### [TASK PROMPT]
Find the lines below holding the word "Hpost" and copy each of them.

Stored data entries
Lemma held_object st X o : server_inv st X -> o ∈ ws_held st -> exists obj, ws_objects st !! o = Some obj.
Proof. intros I Ho. destruct (ro_there _ _ (si_refs _ _ I) o) as [obj Hx]; [|by exists obj]. apply elem_of_app. left. unfold server_refs. rewrite !elem_of_app. tauto. Qed.

Lemma registry_signal_ok st event : good st [] -> fits st -> event ∈ ws_held st -> exists st', horizon_registry_signal st event = Some st' /\ good st' [].
Proof.
  intros G F Hh. unfold horizon_registry_signal. destruct (held_object st [] event (proj1 G) Hh) as [obj Ho]. rewrite Ho. cbn [mbind option_bind].
  assert (server_inv (put_object st event (o_signaled obj true)) []) as I1 by (apply (inv_put_payload st [] event obj); [apply G|done|by split|exact (object_payload st [] event obj (proj1 G) Ho)|done]).
  destruct (signal_changed_ok _ [] I1) as (st2 & -> & I2 & C & _ & W2). cbn [mbind option_bind]. apply let_go_ok; [done|by rewrite (ca_held _ _ C)|]. apply (calm_room _ _ 0 C).
  apply (refs_room_put st 0 0 event obj _ (refs_room_le _ _ 0 (ft_refs _ F) ltac:(lia)) Ho); [lia|simpl; lia].
Qed.

Lemma async_new_ok st sock event : good st [] -> fits st -> exists st1 st', async_new_port st sock = Some st1 /\ async_new_event st1 event = Some st' /\ good st' [].
Proof.
  intros G F. assert (exists st1, async_new_port st sock = Some st1 /\ good st1 []) as (st1 & E1 & G1).
  { unfold async_new_port. destruct (find_typed_ok st [] sock OBJECT_SOCK (proj1 G)) as (s & r & -> & Hr). cbn [mbind option_bind]. destruct r as [o|]; [|by exists st]. destruct (Hr o eq_refl) as (_ & _ & obj & _ & _ & _ & _ & Ho & _). rewrite Ho. cbn [mbind option_bind].
    destruct (ob_file_completion obj) as [port|] eqn:Hp; [|by exists st]. destruct (oo_file _ _ (si_objects _ _ (proj1 G) o obj Ho) port Hp) as [_ Ht]. unfold type_at in Ht. destruct (ws_objects st !! port) as [p|] eqn:Hport; [|done]. cbn [mbind option_bind].
    eexists. split; [done|]. apply hold_ok; [done|done|]. by apply (refs_room_le _ 256); [apply F|]. }
  exists st1. rewrite E1. unfold async_new_event. destruct (event =? 0); [by exists st1|]. destruct (find_handle_ok st1 [] event (proj1 G1)) as (r & -> & Hr). cbn [mbind option_bind]. destruct r as [e|]; [|by exists st1]. destruct Hr as (He & _).
  destruct (entry_ok st1 [] e (proj1 G1) He) as (en & obj & -> & _ & Ho). cbn [mbind option_bind]. eexists. split; [done|]. split; [done|]. destruct (decide _); [by apply good_unsignal|done].
Qed.

Lemma async_finish_ok st apc post event : good st [] -> fits st -> (forall port m, post = Some (port, m) -> port ∈ ws_held st) -> exists st', horizon_async_finish_locked st apc post event = Some st' /\ good st' [].
Proof.
  intros G F Hpost. unfold horizon_async_finish_locked.
  assert (exists st1, match apc with None => Some st | Some (tid, call) => found ← find_thread st (ws_threads st) (fun t => ts_tid t =? tid); match found with None => Some st | Some o => '(_, st) ← horizon_server_queue_user_apc_locked st o call; Some st end end = Some st1 /\ good st1 [] /\
    (forall p q, ws_objects st !! p = Some q -> exists q', ws_objects st1 !! p = Some q' /\ ob_completion q' = ob_completion q)) as (st1 & -> & G1 & K1).
  { destruct apc as [[tid call]|]; [|exists st; split; [done|]; split; [done|]; intros p q Hq; by exists q]. destruct (find_thread_ok st [] (ws_threads st) (fun t => ts_tid t =? tid) (proj1 G)) as (r & -> & Hr); [done|]. cbn [mbind option_bind].
    destruct r as [o|]; [|exists st; split; [done|]; split; [done|]; intros p q Hq; by exists q]. destruct (Hr o eq_refl) as (obj & Ho & _). destruct (queue_user_apc_ok st [] o obj call G Ho) as (s & st' & -> & G' & K). by exists st'. }
  cbn [mbind option_bind].
  assert (exists st2, match post with None => Some st1 | Some (port, (key, value, status, total)) => horizon_server_post_completion_locked st1 port key value status total end = Some st2 /\ good st2 []) as (st2 & -> & G2).
  { destruct post as [[port [[[key value] status] total]]|]; [|by exists st1]. destruct (held_object st [] port (proj1 G) (Hpost _ _ eq_refl)) as [p Hp]. destruct (K1 port p Hp) as (p' & Hp' & Eq). apply (post_completion_ok st1 [] port p'); [done|done|]. rewrite Eq. by apply (ft_depths _ F port). }
  cbn [mbind option_bind]. destruct event as [h|]; [|by exists st2]. destruct (find_handle_ok st2 [] h (proj1 G2)) as (r & -> & Hr). cbn [mbind option_bind]. destruct r as [e|]; [|by exists st2]. destruct Hr as (He & _).
  destruct (entry_ok st2 [] e (proj1 G2) He) as (en & obj & -> & _ & Ho). cbn [mbind option_bind]. destruct (decide _); [|by exists st2]. destruct (set_signaled_ok st2 [] _ obj G2 Ho) as (st' & E & G' & _). by exists st'.
Qed.

Lemma async_free_ok st port : good st [] -> fits st -> (forall p, port = Some p -> p ∈ ws_held st) -> exists st', horizon_server_async_free_locked st port = Some st' /\ good st' [].
Proof. intros G F Hp. destruct port as [p|]; [|by exists st]. apply let_go_ok; [done|by apply Hp|]. by apply (refs_room_le _ 256); [apply F|]. Qed.

Lemma sock_ready_ok st tids : good st [] -> exists st', sock_poll_ready st tids = Some st' /\ good st' [].
Proof. intros G. destruct (make_ready_ok st [] tids G) as (st' & E & G' & _). by exists st'. Qed.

### [RESPONSE FOR THIS EXERCISE]
  intros G F Hpost. unfold horizon_async_finish_locked.
  { destruct post as [[port [[[key value] status] total]]|]; [|by exists st1]. destruct (held_object st [] port (proj1 G) (Hpost _ _ eq_refl)) as [p Hp]. destruct (K1 port p Hp) as (p' & Hp' & Eq). apply (post_completion_ok st1 [] port p'); [done|done|]. rewrite Eq. by apply (ft_depths _ F port). }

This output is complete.